(* ===== verification/IndexAnswers.v ===== *)
(** * What the index answers

    The theorems on the queries of the index: the planner against the match of
    names, composite filters, the keys of cached results, sequences of queries
    on a database over written parts, and the deletion of series. *)
From Stdlib Require Import ZArith Lia Bool Sorted Permutation.
From Stdlib Require Import String.
From stdpp Require Import base gmap list.
From S2P Require Import Prelude IntCodec Compress TimeRange Tsid MetricName ItemBlock ItemBlockSpec ItemHeader BlockCache SearchBase ItemSearch ItemSearchSpec ItemPartSearch ItemTableSearch IndexRow IndexRowSpec Uint64Set Uint64SetSpec IndexCaches ItemTable IndexDb IndexDbSpec IndexDbTable TagFilter IndexPlanner IndexScanSpec IndexPlannerSpec IndexPlannerExact IndexComposite IndexQuery IndexQuerySpec IndexResults IndexSort.
Local Open Scope Z_scope.

(** ** Filters *)

Section Filters.
  Context {Re : RegexEngine} {Ru : RegexUtil} {Dp : DotPlusLaws}.

(** The series passes all filters, by its name. *)
Definition passes (mn : MetricName) (tfs : list TagFilter) : Prop := exists rest, match_tag_filters mn tfs = Ok (true, rest).

Lemma passes_nsem mn tfs : name_clean mn -> Forall filter_ok tfs -> Forall (fun tf => plain_key (tf_key tf)) tfs -> passes mn tfs <-> forallb (nsem mn) tfs = true.
Proof.
  intros Hm Hf Hk. destruct (match_tag_filters_ok mn tfs Hm Hf Hk) as (l & Hl & _). unfold passes. rewrite Hl. split; [by intros (? & [= ? _])|]. intros ->. by exists l.
Qed.

Lemma passes_isem mn tfs : name_clean mn -> user_query tfs -> passes mn (tfs_tfs tfs) <-> forallb (isem mn) (tfs_tfs tfs) = true.
Proof using Dp.
  intros Hm Hq. destruct (query_plain _ Hq) as [Hf Hk]. rewrite passes_nsem by done. destruct (built_ok _ (qo_built _ Hq)) as (_ & _ & Hc). by rewrite <-(mixed_sem mn [] (tfs_tfs tfs) _ Hc (Permutation_refl _)).
Qed.

Lemma hybrid_all ops t mn tfs : hybrid ops tfs -> tfs <> [] -> seen ops t mn -> exists B, (forall E, remove_composite_tag_filters (E := E) tfs global_head = Ok B) /\ Forall filter_ok B /\ Forall (fun tf => plain_key (tf_key tf)) B /\ forallb (nsem mn) B = forallb (isem mn) tfs.
Proof. intros H Hne Hs. destruct (H [] tfs (Permutation_refl _) Hne) as (B & Hr & Hf & Hk & Hall). exists B. split_and!; [done..|]. by apply (Hall t). Qed.

(** The filters a search runs with, unfolded again. *)
Definition unfolded_pass (mn : MetricName) (t : TagFilters) : Prop := exists B, remove_composite_tag_filters (E := filter_error) (tfs_tfs t) (tfs_common_prefix t) = Ok B /\ passes mn B.

Lemma composed_pass mn n t : name_clean mn -> tfs_common_prefix t = global_head -> name_good n -> composed n (tfs_tfs t) -> tfs_tfs t <> [] -> unfolded_pass mn t <-> forallb (isem mn) (tfs_tfs t) = true.
Proof.
  intros Hm Hcp Hn Hd Hne. assert (Hs : seen [OpGlobal Tsid_default mn] Tsid_default mn) by (by left; left).
  assert (Hcl : forall t' mn', seen [OpGlobal Tsid_default mn] t' mn' -> name_clean mn') by (intros t' mn' [[[= _ <-]|[]]|(? & [?|[]])]; done).
  destruct (hybrid_all _ _ mn _ (hybrid_composed _ Hcl n _ Hn Hd) Hne Hs) as (B & Hr & Hf & Hk & Hall). unfold unfolded_pass. rewrite Hcp, Hr, <-Hall, <-passes_nsem by done. split; [by intros (? & [= <-] & ?)|]. by exists B.
Qed.

Lemma plain_pass mn tfs : user_query tfs -> unfolded_pass mn tfs <-> passes mn (tfs_tfs tfs).
Proof using Dp.
  intros Hq. destruct (query_plain _ Hq) as [Hf Hk]. destruct (built_ok _ (qo_built _ Hq)) as (Hcp & _ & _). unfold unfolded_pass. rewrite Hcp, remove_composite_plain by done. split; [by intros (? & [= <-] & ?)|]. by eexists.
Qed.

(** C17: Composite filters stand for the filters they are made from.  For a set
    of filters made by [TagFilters::add], whose keys are not reserved and whose
    alternatives are free of separator bytes ([user_query]), with at most one
    positive filter that lists metric names, none of them empty or with bytes to
    escape ([names_ok]): the conversion to composite filters does not panic, and a
    series with distinct tag keys that are not empty or reserved ([name_clean])
    passes the original filters exactly when it passes the unfolded filters of
    one of the sets.  Without [names_ok] this fails ([composite_drops_name_filter],
    [empty_name_panics]). *)
Theorem composite_filters_equivalent (tfs : TagFilters) :
  user_query tfs -> names_ok tfs ->
  exists tfss, convert_to_composite_tag_filters (E := filter_error) tfs = Ok tfss /\
    forall mn, name_clean mn -> (passes mn (tfs_tfs tfs) <-> exists t, In t tfss /\ unfolded_pass mn t).
Proof using Dp.
  intros Hq Hn. destruct (built_ok _ (qo_built _ Hq)) as (Hcp & _ & _). destruct (convert_ok (E := filter_error) tfs Hcp (query_convertible _ Hq Hn)) as (tfss & Hc & Hs & Hp). exists tfss. split; [done|].
  intros mn Hm. rewrite passes_isem, <-Hs, existsb_exists by done. rewrite Forall_In in Hp. split; intros (t & Hin & Ht); exists t; (split; [done|]); destruct (Hp t Hin) as [->|(Hcpt & Hne & n & Hg & Hd)].
  - by apply plain_pass, passes_isem.
  - by eapply composed_pass.
  - by apply passes_isem, plain_pass.
  - by eapply composed_pass in Ht.
Qed.
Lemma pool_start_ok E cs w Rs :
  Forall2 cl_left cs Rs -> cl_world w ->
  exists self w', pool_start less (E := E) cs w = Ok (self, w') /\ cl_world w' /\ pool_left self (concat Rs) /\ pool_error_msg self = None.
Proof.
  intros HR Hw. unfold pool_start. destruct (start_loop_ok E cs 0 w Rs HR Hw) as (pool & heap & rest & w' & -> & Hw' & Hnd & Hst & Hof). rewrite bind_Ok.
  specialize (Hof [] eq_refl). cbn [app] in Hof. assert (Hs : Forall (stands pool rest) heap) by (revert Hst; apply Forall_weaken; intros j [_ H]; by apply (H [])).
  destruct heap as [|t tl].
  - eexists _, w'. split_and!; [done|done| |done]. right. split; [done|]. by apply Permutation_nil_l in Hof.
  - cbv iota. set (h := t :: tl) in *. eexists _, w'. split_and!; [done|done| |done]. left.
    rewrite (heap_init_ext _ (key_before pool)) by (intros a b Ha Hb; by eapply before_key).
    destruct (heap_init_heap (key_before pool) (key_before_total pool) (fun a b c => key_before_trans pool a b c) h) as [Hord Hperm].
    set (h' := heap_init _ h) in *. clearbody h'. destruct h' as [|t' tl']; [by apply Permutation_nil_cons in Hperm|].
    exists rest, t'. cbn [pl_err pl_heap pl_pool pl_next_block_noop]. split_and!; [done|done| |].
    + split; [by rewrite Hperm|by rewrite Hperm|done].
    + by rewrite (offers_perm _ _ _ _ Hperm), Hof.
Qed.

Lemma pool_left_good self R : pool_left self R -> Forall good R.
Proof.
  intros [(rest & top & He & Htop & Hh & HR)|[_ ->]]; [|constructor]. pose proof (offers_good _ _ _ (ho_stands _ _ _ Hh)) as Hg. rewrite <-HR in Hg.
  destruct (pl_next_block_noop self); [done|]. destruct (pool_cur _ _); [by apply Forall_cons in Hg as [_ Hg]|done].
Qed.

(** The pool keeps the laws of its members. *)
Definition pool_laws : @CursorLaws (Pool C X) W A (pool_msg X) (pool_cursor less) good key :=
  Build_CursorLaws _ _ _ _ (pool_cursor less) good key cl_world pool_left pool_left_good pool_next_ok.
End PoolProof.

EXERCISE PROMPT: Give back, unchanged, the run of lines in the listing above that begins at the line containing "on a database" and ends at the line containing "Section Filters.", both included.

WRITTEN REPLY:
    on a database over written parts, and the deletion of series. *)
From Stdlib Require Import ZArith Lia Bool Sorted Permutation.
From Stdlib Require Import String.
From stdpp Require Import base gmap list.
From S2P Require Import Prelude IntCodec Compress TimeRange Tsid MetricName ItemBlock ItemBlockSpec ItemHeader BlockCache SearchBase ItemSearch ItemSearchSpec ItemPartSearch ItemTableSearch IndexRow IndexRowSpec Uint64Set Uint64SetSpec IndexCaches ItemTable IndexDb IndexDbSpec IndexDbTable TagFilter IndexPlanner IndexScanSpec IndexPlannerSpec IndexPlannerExact IndexComposite IndexQuery IndexQuerySpec IndexResults IndexSort.
Local Open Scope Z_scope.

(** ** Filters *)

Section Filters.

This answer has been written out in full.